To attract and keep large businesses and make it easier to start and run a small business in Montgomery County, we need qualified workers.
I support the County’s efforts to coordinate workforce development programs. WorkSource Montgomery links local and regional economic development and workforce efforts, leading to economic competitiveness in the County. Services to local businesses help them grow and expand, and training for individuals fosters skill development and job readiness. It all improves the business climate and residents’ economic wellbeing.
Montgomery College offers a wealth of opportunities that empower students to achieve the skills they need to enter the workforce and enrich the life of our community.
In addition, we need to provide our teachers and our schools with the resources they need to ensure that our students graduate from high school ready to thrive in college or a career, including the “middle skill” jobs that require more than high school but less than college.
Raising the minimum wage is one of the best tools we have to lift incomes and grow our consumer-driven economy. But in the past 40 years, the federal minimum wage – stuck at $7.25 since 2009 – has lost 30 percent of its value.
In 2014, Seattle and San Francisco became the first major cities in the country to approve a $15 minimum wage, and Los Angeles and other cities in California followed suit in 2015. In 2016, California and New York became the first states to enact a $15 statewide minimum wage. The District of Columbia soon followed. Now Montgomery County has joined those and other jurisdictions.
I supported last year’s Council compromise, and I support efforts to enact a statewide $15 minimum wage in Maryland.
I was a working mother, and I’m acutely aware that affordable, high-quality child care is essential to enable parents to get and keep a job and to give children a strong start toward success in school and life. This is fundamental to the economic security of women and families and it’s central to the economic health of our County.
Eleven million children younger than age five are in some form of child care in the United States. There are 67,000 children under age five in Montgomery County.

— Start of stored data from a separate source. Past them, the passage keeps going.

(** * The action selector of the organisation health pipeline

    A shallow embedding of [.github/scripts/opencog_action_selector.py]:
    the health metrics aggregator, the action catalogue, the target filter
    and the utility prioritizer, with the properties the specification
    states about them. *)

From Stdlib Require Import ZArith List String Ascii Bool Lia.
From Stdlib Require Import Sorting.Permutation Sorting.Sorted.
From Stdlib Require Import Floats.SpecFloat.
From stdpp Require Import base option list strings gmap.

Local Open Scope Z_scope.

(** ** Python floats

    A Python [float] is an IEEE 754 binary64 number.  The Standard
    Library's [spec_float] gives its values, and [SFmul 53 1024] and
    [SFcompare] the multiplication (round to nearest, ties to even) and the
    comparison of the hardware. *)

Module PyFloat.

Definition float : Type := spec_float.

Definition prec : Z := 53.
Definition emax : Z := 1024.

Definition mul (x y : float) : float := SFmul prec emax x y.
Definition ltb (x y : float) : bool := SFltb x y.
Definition eqb (x y : float) : bool := SFeqb x y.

Definition is_nan (x : float) : bool :=
  match x with S754_nan => true | _ => false end.

(** The literals of the source, as the nearest binary64 numbers. *)
Definition zero : float := S754_zero false.
Definition f0_5 : float := S754_finite false 4503599627370496 (-53).
Definition f0_7 : float := S754_finite false 6305039478318694 (-53).
Definition f0_8 : float := S754_finite false 7205759403792794 (-53).
Definition f0_84 : float := S754_finite false 7566047373982433 (-53).
Definition f0_9 : float := S754_finite false 8106479329266893 (-53).
Definition f1_0 : float := S754_finite false 4503599627370496 (-52).
Definition f1_1 : float := S754_finite false 4953959590107546 (-52).
Definition f1_2 : float := S754_finite false 5404319552844595 (-52).
Definition f1_3 : float := S754_finite false 5854679515581645 (-52).

End PyFloat.

(** ** Python strings

    A [string] stands for a Python [str] whose code points are below 256,
    one [ascii] per code point.  [split] and [strip] are the two methods of
    [str] the selector calls. *)

Module PyStr.

(** [str.isspace] on the code points below 256. *)
Definition isspace (c : ascii) : bool :=
  let n := N_of_ascii c in
  ((9 <=? n) && (n <=? 13) || (28 <=? n) && (n <=? 32)
   || (n =? 133) || (n =? 160))%N.

Fixpoint lstrip (s : string) : string :=
  match s with
  | EmptyString => EmptyString
  | String c s' => if isspace c then lstrip s' else s
  end.

Fixpoint rstrip (s : string) : string :=
  match s with
  | EmptyString => EmptyString
  | String c s' =>
      match rstrip s' with
      | EmptyString => if isspace c then EmptyString else String c EmptyString
      | r => String c r
      end
  end.

(** [s.strip()] *)
Definition strip (s : string) : string := rstrip (lstrip s).

(** [s.split(sep)] for a separator of one character: one piece more than
    there are separators, empty pieces kept. *)
Fixpoint split (sep : ascii) (s : string) : list string :=
  match s with
  | EmptyString => [EmptyString]
  | String c s' =>
      if Ascii.eqb c sep then EmptyString :: split sep s'
      else match split sep s' with
           | [] => [String c EmptyString]
           | piece :: pieces => String c piece :: pieces
           end
  end.

(** [x in l] for a list of strings. *)
Definition mem (x : string) (l : list string) : bool :=
  existsb (String.eqb x) l.

(** Truth value of an optional string: [None] and [''] are false. *)
Definition truthy (o : option string) : bool :=
  match o with
  | Some (String _ _) => true
  | _ => false
  end.

Definition len (s : string) : Z := Z.of_nat (String.length s).

End PyStr.

(** ** [sorted(l, key=..., reverse=True)]

    Python's [sorted] is stable, and with [reverse=True] elements with equal
    keys still keep their original order.  On keys that are numbers the
    result of such a sort is unique; it is computed here by stable insertion
    from the right, an element going before the first one that is not
    greater. *)

Section SortedReverse.
Context {A : Type} (key : A -> PyFloat.float).

Fixpoint insert_desc (x : A) (l : list A) : list A :=
  match l with
  | [] => [x]
  | y :: l' =>
      if PyFloat.ltb (key x) (key y) then y :: insert_desc x l' else x :: l
  end.

Fixpoint sorted_reverse (l : list A) : list A :=
  match l with
  | [] => []
  | x :: l' => insert_desc x (sorted_reverse l')
  end.

(** No later element is greater than an earlier one. *)
Definition descending (l : list A) : Prop :=
  StronglySorted (fun a b => PyFloat.ltb (key a) (key b) = false) l.

(** The elements whose key is [==] to [k], in order. *)
Definition with_key (k : PyFloat.float) (l : list A) : list A :=
  List.filter (fun a => PyFloat.eqb (key a) k) l.

End SortedReverse.

(** ** Data model

    The selector passes Python dictionaries around.  Each kind of dictionary
    is a record with one optional field per key the code reads or writes:
    [None] is an absent key, and [d.get(k, v)] is [default v (k d)]. *)

(** A value of an action's parameter mapping. *)
Inductive PyVal : Type :=
  | PyBool (b : bool)
  | PyInt (n : Z)
  | PyStr (s : string).

(** A repository as the hosting platform's API returns it.  [name] is
    [None] when the key is missing, so that [repo['name']] raises;
    [updated_at] is the instant [datetime.fromisoformat] reads from the
    timestamp, in microseconds since the epoch, and [None] when it raises. *)
Record Repo : Type := {
  name : option string;
  language : option string;
  description : option string;
  updated_at : option Z
}.

Record Metrics : Type := {
  total_repos : option Z;
  active_repos : option Z;
  outdated_repos : option Z;
  security_alerts : option Z;
  needs_documentation : option Z;
  languages : option (gmap string Z);
  last_activity_stats : option (gmap string Z)
}.

Record Action : Type := {
  type : option string;
  priority : option PyFloat.float;
  goal : option string;
  target_repo : option string;
  parameters : list (string * PyVal);
  calculated_utility : option PyFloat.float
}.

Record Context : Type := {
  repositories : option (list Repo);
  health_metrics : option Metrics
}.

(** The empty dictionary [{}] read as health metrics. *)
Definition no_metrics : Metrics :=
  {| total_repos := None; active_repos := None; outdated_repos := None;
     security_alerts := None; needs_documentation := None;
     languages := None; last_activity_stats := None |}.

(** Assignments [metrics[k] = v]. *)
Definition set_active_repos (v : Z) (m : Metrics) : Metrics :=
  {| total_repos := total_repos m; active_repos := Some v;
     outdated_repos := outdated_repos m; security_alerts := security_alerts m;
     needs_documentation := needs_documentation m; languages := languages m;
     last_activity_stats := last_activity_stats m |}.

Definition set_outdated_repos (v : Z) (m : Metrics) : Metrics :=
  {| total_repos := total_repos m; active_repos := active_repos m;
     outdated_repos := Some v; security_alerts := security_alerts m;
     needs_documentation := needs_documentation m; languages := languages m;
     last_activity_stats := last_activity_stats m |}.

Definition set_needs_documentation (v : Z) (m : Metrics) : Metrics :=
  {| total_repos := total_repos m; active_repos := active_repos m;
     outdated_repos := outdated_repos m; security_alerts := security_alerts m;
     needs_documentation := Some v; languages := languages m;
     last_activity_stats := last_activity_stats m |}.

Definition set_languages (v : gmap string Z) (m : Metrics) : Metrics :=
  {| total_repos := total_repos m; active_repos := active_repos m;
     outdated_repos := outdated_repos m; security_alerts := security_alerts m;
     needs_documentation := needs_documentation m; languages := Some v;
     last_activity_stats := last_activity_stats m |}.

(** [action['calculated_utility'] = u] *)
Definition set_calculated_utility (u : PyFloat.float) (a : Action) : Action :=
  {| type := type a; priority := priority a; goal := goal a;
     target_repo := target_repo a; parameters := parameters a;
     calculated_utility := Some u |}.

(** [action.get('goal') == g] *)
Definition goal_is (a : Action) (g : string) : bool :=
  match goal a with
  | Some g' => String.eqb g' g
  | None => false
  end.

(** ** The health metrics aggregator

    Exceptions are the [None] of the option monad; [now] is the instant
    [datetime.utcnow()] returns. *)

Definition microseconds_per_day : Z := 86400000000.

(** [(now - updated_at).days]: a [timedelta] keeps its days rounded down. *)
Definition days_since (now updated : Z) : Z :=
  (now - updated) / microseconds_per_day.

(** The condition under which a repository counts as needing
    documentation; [or] does not evaluate its second operand when the
    description is missing or empty. *)
Definition lacks_description (repo : Repo) : bool :=
  negb (PyStr.truthy (description repo))
  || (PyStr.len (default EmptyString (description repo)) <? 10).

(** The body of the loop over the repositories. *)
Definition count_repo (now : Z) (metrics : Metrics) (repo : Repo)
  : option Metrics :=
  updated ← updated_at repo;
  let days_since_update := days_since now updated in
  metrics ←
    (if days_since_update <=? 30 then
       n ← active_repos metrics; Some (set_active_repos (n + 1) metrics)
     else if 90 <? days_since_update then
       n ← outdated_repos metrics; Some (set_outdated_repos (n + 1) metrics)
     else Some metrics);
  metrics ←
    (if PyStr.truthy (language repo) then
       lang ← language repo;
       langs ← languages metrics;
       Some (set_languages (<[lang := default 0 (langs !! lang) + 1]> langs)
               metrics)
     else Some metrics);
  if lacks_description repo then
    n ← needs_documentation metrics;
    Some (set_needs_documentation (n + 1) metrics)
  else Some metrics.

Fixpoint count_repos (now : Z) (metrics : Metrics) (repos : list Repo)
  : option Metrics :=
  match repos with
  | [] => Some metrics
  | repo :: repos' =>
      metrics' ← count_repo now metrics repo;
      count_repos now metrics' repos'
  end.

Definition _calculate_health_metrics (now : Z) (repos : list Repo)
  : option Metrics :=
  match repos with
  | [] => Some no_metrics
  | _ :: _ =>
      let metrics :=
        {| total_repos := Some (Z.of_nat (length repos));
           active_repos := Some 0;
           outdated_repos := Some 0;
           security_alerts := Some 0;
           needs_documentation := Some 0;
           languages := Some ∅;
           last_activity_stats := Some ∅ |} in
      count_repos now metrics repos
  end.
(** * The learning-assistant front end: a shallow embedding of its client logic

    The development follows the React sources of the repository:
    - [Js]            the JavaScript built-ins the components rely on
    - [Helpers]       [frontend/src/utils/helpers.js]
    - [UploadTab]     [frontend/src/components/UploadTab.js]
    - [ContentItem]   the content card and the library status filter
    - [DebugToolbar]  the debug-trace panel
    - [ChatTab]       the chat component with its polling loop

    Strings are [string]s whose characters stand for code units below 256;
    numbers that the code only uses as integers are in [Z] or [N]. *)

From Stdlib Require Import ZArith NArith List String Ascii Bool Lia DecimalString.
Import ListNotations.

Local Open Scope string_scope.
Local Open Scope Z_scope.

(* ================================================================== *)
(** * Part I: definitions                                              *)
(* ================================================================== *)

(** ** JavaScript built-ins *)

Module Js.

(** [String.prototype.trim] strips WhiteSpace and LineTerminator code
    points: TAB, LF, VT, FF, CR, SP and NBSP are the ones below 256. *)
Definition is_whitespace (c : ascii) : bool :=
  match nat_of_ascii c with
  | 9%nat | 10%nat | 11%nat | 12%nat | 13%nat | 32%nat | 160%nat => true
  | _ => false
  end.

Fixpoint trimStart (s : string) : string :=
  match s with
  | EmptyString => EmptyString
  | String c r => if is_whitespace c then trimStart r else s
  end.

Fixpoint trimEnd (s : string) : string :=
  match s with
  | EmptyString => EmptyString
  | String c r =>
      match trimEnd r with
      | EmptyString => if is_whitespace c then EmptyString else String c EmptyString
      | r' => String c r'
      end
  end.

Definition trim (s : string) : string := trimEnd (trimStart s).

(** Truthiness of a string: every string but the empty one. *)
Definition truthy_string (s : string) : bool :=
  match s with EmptyString => false | _ => true end.

(** [toLowerCase] on code units below 256: A-Z, and the Latin-1 capitals
    192-222 with the multiplication sign 215 left alone. *)
Definition lower_char (c : ascii) : ascii :=
  let n := nat_of_ascii c in
  if ((65 <=? n) && (n <=? 90))%nat then ascii_of_nat (n + 32)
  else if ((192 <=? n) && (n <=? 222) && negb (n =? 215))%nat then ascii_of_nat (n + 32)
  else c.

Fixpoint toLowerCase (s : string) : string :=
  match s with
  | EmptyString => EmptyString
  | String c r => String (lower_char c) (toLowerCase r)
  end.

(** [s.split(sep)] for a one-character separator: never the empty array. *)
Fixpoint split (sep : ascii) (s : string) : list string :=
  match s with
  | EmptyString => [EmptyString]
  | String c r =>
      if Ascii.eqb c sep then EmptyString :: split sep r
      else match split sep r with
           | seg :: segs => String c seg :: segs
           | [] => [String c EmptyString]
           end
  end.

(** [arr.pop()] read as a value: the last element, [undefined] on the empty
    array (which [split] never returns). *)
Definition pop (l : list string) : option string :=
  match rev l with
  | [] => None
  | x :: _ => Some x
  end.

(** [arr.includes(x)] on an array of strings. *)
Definition includes (l : list string) (x : string) : bool :=
  existsb (String.eqb x) l.

(** The text of an integer-valued number in a template literal. *)
Definition num_str (z : Z) : string := NilZero.string_of_int (Z.to_int z).

(** [arr.join(sep)] on an array of strings. *)
Fixpoint join (sep : string) (l : list string) : string :=
  match l with
  | [] => EmptyString
  | [x] => x
  | x :: rest => x ++ sep ++ join sep rest
  end.

(** [s.replace(/\.[^/.]+$/, "")]: the leftmost dot that is followed, up to
    the end of the string, by one or more characters other than a slash and
    a dot; the match reaches the end, so everything from that dot on goes. *)
Fixpoint no_slash_no_dot (s : string) : bool :=
  match s with
  | EmptyString => true
  | String c r => negb (Ascii.eqb c "/") && negb (Ascii.eqb c ".") && no_slash_no_dot r
  end.

Fixpoint strip_last_extension (s : string) : string :=
  match s with
  | EmptyString => EmptyString
  | String c r =>
      if Ascii.eqb c "." && truthy_string r && no_slash_no_dot r
      then EmptyString
      else String c (strip_last_extension r)
  end.

End Js.

(** ** [utils/helpers.js] *)

Module Helpers.

(** [Number.MAX_SAFE_INTEGER], 2^53 - 1. *)
Definition MAX_SAFE_INTEGER : Z := 2 ^ 53 - 1.

(** [Number.isSafeInteger] on an integer.  A safe integer is a JS number
    on its own, so are the floor of its quotient by 60 and its remainder,
    and [Math.floor(n / 60)], [n % 60] and the printing of a template
    literal, which the code does on doubles, are for it the floor of the
    exact quotient, the exact remainder and the plain decimal numeral.
    Beyond this range the division is rounded and the numeral shortened
    (at 1e21 the code prints 16666666666666666000 hours), which the
    integers of [Z] do not follow. *)
Definition safe_integer (n : Z) : bool :=
  (- MAX_SAFE_INTEGER <=? n) && (n <=? MAX_SAFE_INTEGER).

(** What a caller can pass for [minutes]: nothing, [null], or a safe
    integer.  Other numbers (fractions, integers beyond the safe range,
    [NaN]) and other types are outside this type. *)
Inductive minutes_arg : Type :=
| MUndefined
| MNull
| MNum (n : Z) (safe : safe_integer n = true).

(** [!minutes] *)
Definition not_minutes (m : minutes_arg) : bool :=
  match m with
  | MUndefined | MNull => true
  | MNum n _ => n =? 0
  end.

(** [minutes === 0] *)
Definition is_zero (m : minutes_arg) : bool :=
  match m with
  | MNum n _ => n =? 0
  | _ => false
  end.

(** [formatStudyTime].  On a safe integer [Math.floor(minutes / 60)] is
    the floor of the exact quotient, [Z.div]; [%] takes the sign of the
    dividend, [Z.rem]. *)
Definition formatStudyTime (minutes : minutes_arg) : string :=
  if not_minutes minutes || is_zero minutes then "TBD"
  else match minutes with
       | MNum n _ =>
           if n <? 60 then Js.num_str n ++ " min"
           else
             let hours := n / 60 in
             let remainingMinutes := Z.rem n 60 in
             if remainingMinutes =? 0 then Js.num_str hours ++ "h"
             else Js.num_str hours ++ "h " ++ Js.num_str remainingMinutes ++ "m"
       | _ => "TBD"
       end.

End Helpers.

(** ** [components/UploadTab.js] *)

Module UploadTab.

Record file : Type := { file_name : string; file_size : N }.

Record form_data : Type := { name : string; content : string }.

Inductive toast : Type :=
| ToastError (msg : string)
| ToastSuccess (msg : string).

(** The component state that file selection touches, the toasts shown so
    far (newest last) and the files handed to a [FileReader]. *)
Record state : Type := {
  formData : form_data;
  toasts : list toast;
  reads : list file
}.

Definition allowedTypes : list string := [".txt"; ".md"].

(** ['.' + file.name.split('.').pop().toLowerCase()] *)
Definition fileExtension (f : file) : string :=
  match Js.pop (Js.split "." (file_name f)) with
  | Some seg => "." ++ Js.toLowerCase seg
  | None => "." (* not reached: [split] returns one segment at least *)
  end.

Definition maxSize : N := 10 * 1024 * 1024.

Definition add_toast (t : toast) (st : state) : state :=
  {| formData := formData st; toasts := toasts st ++ [t]; reads := reads st |}.

(** [handleFileSelect]: two early returns, then [reader.readAsText(file)]. *)
Definition handleFileSelect (f : file) (st : state) : state :=
  if negb (Js.includes allowedTypes (fileExtension f)) then
    add_toast (ToastError "Please select a .txt or .md file") st
  else if (maxSize <? file_size f)%N then
    add_toast (ToastError "File size must be less than 10MB") st
  else
    {| formData := formData st; toasts := toasts st; reads := reads st ++ [f] |}.

(** What a pending [FileReader] reports back. *)
Inductive read_result : Type :=
| Loaded (text : string)
| ReadFailed.

(** [reader.onload] and [reader.onerror] for the read of [f]. *)
Definition reader_done (f : file) (r : read_result) (st : state) : state :=
  match r with
  | Loaded text =>
      let prev := formData st in
      add_toast (ToastSuccess "File loaded successfully")
        {| formData :=
             {| name := if Js.truthy_string (name prev) then name prev
                        else Js.strip_last_extension (file_name f);
                content := text |};
           toasts := toasts st;
           reads := reads st |}
  | ReadFailed => add_toast (ToastError "Error reading file") st
  end.

(** Selecting [f] and letting every reader that the selection started
    report [r]: the reads started by this call are those after the ones that
    were pending before it. *)
Definition select_then_settle (f : file) (r : read_result) (st : state) : state :=
  let st1 := handleFileSelect f st in
  fold_left (fun acc g => reader_done g r acc)
            (skipn (List.length (reads st)) (reads st1)) st1.

End UploadTab.

(** ** The content card ([ContentItem]) and the library filter ([LibraryTab.js]) *)

Module Library.

(** A content record as the list endpoint delivers it; the nullable analysis
    fields are [None] until the analysis has filled them in. *)
Record content : Type := {
  id : Z;
  name : string;
  content_text : string;
  processed : bool;
  difficulty_level : option string;
  key_concepts : option (list string);
  estimated_study_time : option Z;
  created_at : string
}.

(** The status line of the card: [content.processed ? ... : ...]. *)
Definition status_icon (c : content) : string :=
  if processed c then "fas fa-check-circle status-processed"
  else "fas fa-spinner fa-spin status-processing".

Definition status_text (c : content) : string :=
  if processed c then "Analyzed" else "Analyzing...".

(** [getDifficultyClass] *)
Definition getDifficultyClass (level : option string) : string :=
  match level with
  | None => "meta-tag processing"
  | Some l => if Js.truthy_string l then "difficulty-badge difficulty-" ++ l
              else "meta-tag processing"
  end.

(** [renderConcepts]: nothing without concepts, else the first three tags
    and a "+N more" marker when [length - 3] is positive. *)
Record concepts_preview : Type := {
  visibleConcepts : list string;
  more : option Z
}.

Definition renderConcepts (c : content) : option concepts_preview :=
  match key_concepts c with
  | None => None
  | Some [] => None
  | Some ks =>
      let remainingCount := Z.of_nat (List.length ks) - 3 in
      Some {| visibleConcepts := firstn 3 ks;
              more := if 0 <? remainingCount then Some remainingCount else None |}
  end.

(** [filters] of [LibraryTab]; the status select offers "", "processed" and
    "processing". *)
Record filters : Type := {
  search : string;
  difficulty : string;
  status : string
}.

(** [s.includes(t)] on strings. *)
Fixpoint str_includes (s t : string) : bool :=
  String.prefix t s ||
  match s with
  | EmptyString => false
  | String _ r => str_includes r t
  end.

Definition matches_search (searchTerm : string) (c : content) : bool :=
  str_includes (Js.toLowerCase (name c)) searchTerm ||
  str_includes (Js.toLowerCase (content_text c)) searchTerm ||
  match key_concepts c with
  | Some ks => existsb (fun concept => str_includes (Js.toLowerCase concept) searchTerm) ks
  | None => false
  end.

Definition matches_difficulty (d : string) (c : content) : bool :=
  match difficulty_level c with
  | Some l => String.eqb l d
  | None => false
  end.

Definition matches_status (st : string) (c : content) : bool :=
  if String.eqb st "processed" then processed c
  else if String.eqb st "processing" then negb (processed c)
  else true.

(** [filterContents]: each filter applies only when its field is truthy. *)
Definition filterContents (f : filters) (contents : list content) : list content :=
  let filtered := contents in
  let filtered :=
    if Js.truthy_string (search f)
    then filter (matches_search (Js.toLowerCase (search f))) filtered else filtered in
  let filtered :=
    if Js.truthy_string (difficulty f)
    then filter (matches_difficulty (difficulty f)) filtered else filtered in
  if Js.truthy_string (status f)
  then filter (matches_status (status f)) filtered else filtered.

End Library.

(** ** The analysis worker's key-concept step *)

Module Analysis.

(** Modelled from the spec: the post-processing of the extracted key
    concepts in the analysis worker, which is back-end code and not among
    the sources. The spec has the list "capped at 5 concepts, deduplicated,
    order = relevance as returned by the extractor", duplicates being
    compared case-insensitively: the first occurrence of each concept is
    kept, in the extractor's order, and the result is cut to five. *)
Fixpoint dedup_ci (seen : list string) (raw : list string) : list string :=
  match raw with
  | [] => []
  | c :: rest =>
      if Js.includes seen (Js.toLowerCase c) then dedup_ci seen rest
      else c :: dedup_ci (Js.toLowerCase c :: seen) rest
  end.

Definition max_concepts : nat := 5.

Definition extract_key_concepts (raw : list string) : list string :=
  firstn max_concepts (dedup_ci [] raw).

(** Modelled from the spec: what the worker writes into the content record
    when the job succeeds ("update Content fields ... set processed=true"). *)
Definition analyzed (c : Library.content) (raw : list string)
    (level : string) (minutes : Z) : Library.content :=
  {| Library.id := Library.id c;
     Library.name := Library.name c;
     Library.content_text := Library.content_text c;
     Library.processed := true;
     Library.difficulty_level := Some level;
     Library.key_concepts := Some (extract_key_concepts raw);
     Library.estimated_study_time := Some minutes;
     Library.created_at := Library.created_at c |}.
Lemma queryLLM_same_prompt_witness :
  GeminiCall ("S" +:+ nl +:+ nl +:+ "C" +:+ nl +:+ nl +:+ "User Question: " +:+ "Q")
  ∈ fst (queryLLMWithFallback (fixtureBackends "ok") "S" "Q" "C" provider_openai)
  ∧ (GeminiCall ("S" +:+ nl +:+ nl +:+ "C" +:+ nl +:+ nl +:+ "User Question: " +:+ "Q")
     = OpenAICall "S" ("C" +:+ nl +:+ nl +:+ "User Question: " +:+ "Q")
     ∨ GeminiCall ("S" +:+ nl +:+ nl +:+ "C" +:+ nl +:+ nl +:+ "User Question: " +:+ "Q")
       = GeminiCall ("S" +:+ nl +:+ nl +:+ "C" +:+ nl +:+ nl +:+ "User Question: " +:+ "Q")).
Proof.
  assert (H : GeminiCall ("S" +:+ nl +:+ nl +:+ "C" +:+ nl +:+ nl +:+ "User Question: " +:+ "Q")
              ∈ fst (queryLLMWithFallback (fixtureBackends "ok") "S" "Q" "C" provider_openai)).
  { apply list_elem_of_further, list_elem_of_here. }
  split; [exact H|].
  exact (queryLLM_same_prompt _ _ _ _ _ _ H).
Defined.

(** ** Embeddings *)

(** X16. Without the key of the chosen model (not set, or empty) no
    request is sent, and the embedding fails with a message that names the
    model and the missing key. *)
Theorem generateEmbedding_missing_key (env : Env) (svc : EmbeddingServices)
    (text : string) (model : EmbeddingModel) :
  unset (keyOf env model) = true →
  generateEmbeddingWith env svc text model
  = ([], inl ("Failed to generate " +:+ embeddingModelName model +:+ " embedding: "
              +:+ keyName model +:+ " is not set in environment variables")).
Proof.
  unfold generateEmbeddingWith, generateHuggingFaceEmbedding.
  destruct model; simpl; intros H.
  - by rewrite H.
  - by destruct (HUGGINGFACE_API_KEY env) as [[|c k]|].
Qed.

Lemma generateEmbedding_missing_key_witness :
  unset (keyOf fixtureEnv openai) = true
  ∧ fst (generateEmbeddingWith fixtureEnv (fixtureEmbeddingServices "[]") "laptop" openai)
    = [].
Proof.
  split; [reflexivity|].
  by rewrite (generateEmbedding_missing_key fixtureEnv (fixtureEmbeddingServices "[]")
                "laptop" openai eq_refl).
Defined.

(** X17. An embedding of HuggingFace that succeeds was asked for with the
    key of the environment in exactly one request, which was answered with
    an OK status and a JSON body; the vector is not empty, starts with a
    number, and is either the body itself (an array of numbers) or the
    first element of the body (a batch). *)
Theorem generateEmbedding_huggingface_success (env : Env) (svc : EmbeddingServices)
    (text : string) (requests : list EmbeddingRequest) (embedding : list json) :
  generateEmbeddingWith env svc text huggingface = (requests, inr embedding) →
  ∃ apiKey response,
    HUGGINGFACE_API_KEY env = Some apiKey ∧ apiKey ≠ EmptyString
    ∧ requests = [HuggingFaceRequest apiKey text]
    ∧ hf_fetch svc apiKey text = inr response
    ∧ resp_ok response = true
    ∧ (∃ first rest, embedding = first :: rest ∧ is_number first = true)
    ∧ (JSON_parse (resp_body response) = Some (JArray embedding)
       ∨ ∃ others, JSON_parse (resp_body response) = Some (JArray (JArray embedding :: others))).
Proof.
  unfold generateEmbeddingWith, generateHuggingFaceEmbedding.
  destruct (HUGGINGFACE_API_KEY env) as [[|c k]|]; try discriminate.
  destruct (hf_fetch svc (String c k) text) as [e|response] eqn:Hf; [discriminate|].
  destruct (resp_ok response) eqn:Hok; [|discriminate].
  destruct (JSON_parse (resp_body response)) as [result|] eqn:Hp; [|discriminate].
  unfold extractEmbedding.
  intros H. exists (String c k), response.
  split; [reflexivity|]. split; [discriminate|].
  destruct result as [| | | | [|[| | n | | [|[| | n | | |] rest] |] others] |];
    simplify_eq; (split; [reflexivity|]); (split; [exact Hf|]); (split; [exact Hok|]);
    (split; [by eexists _, _|]); [by left | right; by eexists].
Qed.

Lemma generateEmbedding_huggingface_success_witness :
  ∃ requests embedding,
    generateEmbeddingWith fixtureEnv (fixtureEmbeddingServices "[[0.5, 1]]") "laptop"
      huggingface = (requests, inr embedding)
    ∧ ∃ first rest, embedding = first :: rest ∧ is_number first = true.
Proof.
  eexists _, _. split; [vm_compute; reflexivity|].
  edestruct (generateEmbedding_huggingface_success fixtureEnv
               (fixtureEmbeddingServices "[[0.5, 1]]") "laptop")
    as (apiKey & response & _ & _ & _ & _ & _ & H & _); [vm_compute; reflexivity|].
  exact H.
Defined.

(** ** Validation in [parseQuery] *)

Lemma jn_nonneg_value (n : jnumber) : jn_nonneg n = true → (0 <= jn_value n)%Q.
Proof.
  unfold jn_nonneg, jn_value. intros H. apply Z.leb_le in H.
  destruct (Z.leb_spec 0 (jn_exp10 n)) as [He|He].
  - unfold Qle. simpl. assert (0 <= 10 ^ jn_exp10 n) by (apply Z.pow_nonneg; lia). nia.
  - unfold Qle. simpl. lia.
Qed.

Lemma jn_leb_value (n : jnumber) (k : Z) :
  jn_leb n k = true → (jn_value n <= inject_Z k)%Q.
Proof.
  unfold jn_leb, jn_value.
  destruct (Z.leb_spec 0 (jn_exp10 n)) as [He|He]; intros H; apply Z.leb_le in H.
  - unfold Qle. simpl. lia.
  - unfold Qle. simpl. rewrite Z2Pos.id; [lia|]. apply Z.pow_pos_nonneg; lia.
Qed.

Lemma cleanList_elem (keep : json -> option string) (v : option json)
    (l : list string) (s : string) :
  cleanList keep v = Some l → s ∈ l → ∃ x, keep x = Some s.
Proof.
  unfold cleanList. destruct v as [[| | | | [|x xs] |]|]; try discriminate.
  intros H Hs. assert (l = omap keep (x :: xs)) as -> by congruence.
  apply list_elem_of_omap in Hs as (y & _ & Hy). by exists y.
Qed.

The need for adequate and affordable child care is one of the most pressing issues facing working parents – a year of child care for a young child can cost more than in-state college tuition! When parents don't have access to affordable child care, it directly affects their ability to participate in the workforce, and that, in turn, affects employers. Some parents who would like to work simply can’t. Their desire to pursue career paths and higher education can be curtailed because child care is too expensive or not available. Especially for working women, child care difficulties can be an obstacle to working full time and the ability to earn higher wages.
Increased educational achievement results in greater earning power and increased productivity in adulthood, more involvement in the fabric of the community, and decreased reliance on government safety net programs. The quality and availability of early care also impact workplace productivity and absenteeism.
I pledge to make sure that the County examines best practices around the country and identifies what we can do at the local level to expand child care options and availability.
As a Member of the Board of the Arts & Humanities Council of Montgomery County, I appreciate the strength of the creative economy.
The arts foster our sense of community, preserve the richness of our culture, and add beauty to our lives. They also add to economic vitality by creating jobs for local artists, actors, and administrators, increase property values, and provide patrons for local arts venues and businesses near them. In District 1 we can boast of Glen Echo Park, Imagination Stage, Round House Theatre, and Strathmore, among other high quality arts organizations.
And in 2015 alone, the nonprofit arts and culture sector pumped over $183 million into Montgomery County's local economy, supported 3,807 local jobs, and generated $65,800,000 in household income for local residents.